Lemma hsts_only_when_configured_witness :
  In ("strict-transport-security", "max-age=63072000")
     (SecurityHeadersMiddleware._raw_headers
        (SecurityHeadersMiddleware.__init__ (json_route VNone)
           "default-src 'none'" "max-age=63072000" None)).
Proof.
  refine (proj1 (@hsts_only_when_configured (json_route VNone)
                   "default-src 'none'" "max-age=63072000") _).
  discriminate.
Defined.

(** ** More of the session manager *)

(** X23.  What a custom header does to the responses, for a name that no
    other name of the custom headers and no name of the wrapper's own
    headers (the six defaults, Content-Security-Policy and
    Strict-Transport-Security) equals up to case but itself: mapped to a
    non-empty value, the header is sent under the lower-cased name with
    that value and with no other; mapped to the empty string, no header of
    that lower-cased name is sent. *)
Theorem custom_header_decides_the_wire app csp hsts custom k v :
  PyDict.wf custom ->
  In (k, v) custom ->
  (forall k', In k' (security_header_names ++ PyDict.keys custom) ->
              lower k' = lower k -> k' = k) ->
  let raw :=
    SecurityHeadersMiddleware._raw_headers
      (SecurityHeadersMiddleware.__init__ app csp hsts (Some custom)) in
  (v <> "" ->
   In (lower k, v) raw /\ forall v', In (lower k, v') raw -> v' = v) /\
  (v = "" -> forall v', ~ In (lower k, v') raw).
Proof.
  intros Hwf Hin Hcase raw.
  assert (Hget : PyDict.get k
                   (SecurityHeadersMiddleware._headers
                      (SecurityHeadersMiddleware.__init__ app csp hsts
                         (Some custom)))
                 = if truthy v then Some v else None).
  { unfold SecurityHeadersMiddleware.__init__. simpl.
    now apply apply_custom_headers_entry. }
  assert (Hraw : forall v', In (lower k, v') raw ->
                   PyDict.get k
                     (SecurityHeadersMiddleware._headers
                        (SecurityHeadersMiddleware.__init__ app csp hsts
                           (Some custom)))
                   = Some v').
  { intros v' Hv'. subst raw. rewrite raw_headers_of_init in Hv'.
    apply in_map_iff in Hv'. destruct Hv' as ([k' v''] & Heq & Hin').
    unfold SecurityHeadersMiddleware.raw_header in Heq. simpl in Heq.
    inversion Heq as [[Hl Hv]]. subst v''.
    assert (k' = k) as ->.
    { apply Hcase; [|exact Hl]. apply in_or_app.
      apply (@init_headers_keys app csp hsts custom k').
      change k' with (fst (k', v')). now apply in_map. }
    apply In_get; [apply init_headers_wf | exact Hin']. }
  split.
  - intros Hv. assert (Ht : truthy v = true).
    { unfold truthy. apply String.eqb_neq in Hv. now rewrite Hv. }
    rewrite Ht in Hget. split.
    + subst raw. rewrite raw_headers_of_init. now apply header_goes_raw.
    + intros v' Hv'. apply Hraw in Hv'. congruence.
  - intros -> v' Hv'. apply Hraw in Hv'. rewrite Hv' in Hget. discriminate.
Qed.

Lemma custom_header_decides_the_wire_witness :
  let raw :=
    SecurityHeadersMiddleware._raw_headers
      (security_headers_with sample_custom_headers) in
  In ("x-frame-options", "SAMEORIGIN") raw /\
  (forall v', In ("x-frame-options", v') raw -> v' = "SAMEORIGIN") /\
  (forall v', ~ In ("cache-control", v') raw).
Proof.
  assert (Hwf : PyDict.wf sample_custom_headers).
  { repeat constructor; simpl; intuition discriminate. }
  assert (Hcase : forall k k',
             In k (PyDict.keys sample_custom_headers) ->
             In k' (security_header_names ++ PyDict.keys sample_custom_headers) ->
             lower k' = lower k -> k' = k).
  { intros k k' Hk Hk' Hl. simpl in Hk, Hk'.
    repeat (destruct Hk as [<- | Hk];
            [repeat (destruct Hk' as [<- | Hk'];
                     [first [reflexivity | discriminate Hl] |]);
             contradiction |]).
    contradiction. }
  pose proof (@custom_header_decides_the_wire (json_route VNone)
                SecurityHeadersMiddleware.default_content_security_policy ""
                sample_custom_headers "X-Frame-Options" "SAMEORIGIN" Hwf
                (or_introl eq_refl)
                (fun k' => Hcase "X-Frame-Options" k' (or_introl eq_refl))) as Hx.
  pose proof (@custom_header_decides_the_wire (json_route VNone)
                SecurityHeadersMiddleware.default_content_security_policy ""
                sample_custom_headers "Cache-Control" "" Hwf
                (or_intror (or_introl eq_refl))
                (fun k' =>
                   Hcase "Cache-Control" k' (or_intror (or_introl eq_refl))))
    as Hc.
  simpl in Hx, Hc. destruct Hx as [Hx _]. destruct Hc as [_ Hc].
  destruct Hx as [Hx1 Hx2]; [discriminate|].
  intros raw. split; [exact Hx1|]. split; [exact Hx2|]. exact (Hc eq_refl).
Defined.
◇ ◇ ◇ ◇ ◇ ◇ ◇
Problem to solve — Up to and including the line containing "headers (the six", please write out the listing exactly, starting from its first line.

Expected answer —
Lemma hsts_only_when_configured_witness :
  In ("strict-transport-security", "max-age=63072000")
     (SecurityHeadersMiddleware._raw_headers
        (SecurityHeadersMiddleware.__init__ (json_route VNone)
           "default-src 'none'" "max-age=63072000" None)).
Proof.
  refine (proj1 (@hsts_only_when_configured (json_route VNone)
                   "default-src 'none'" "max-age=63072000") _).
  discriminate.
Defined.

(** ** More of the session manager *)

(** X23.  What a custom header does to the responses, for a name that no
    other name of the custom headers and no name of the wrapper's own
    headers (the six defaults, Content-Security-Policy and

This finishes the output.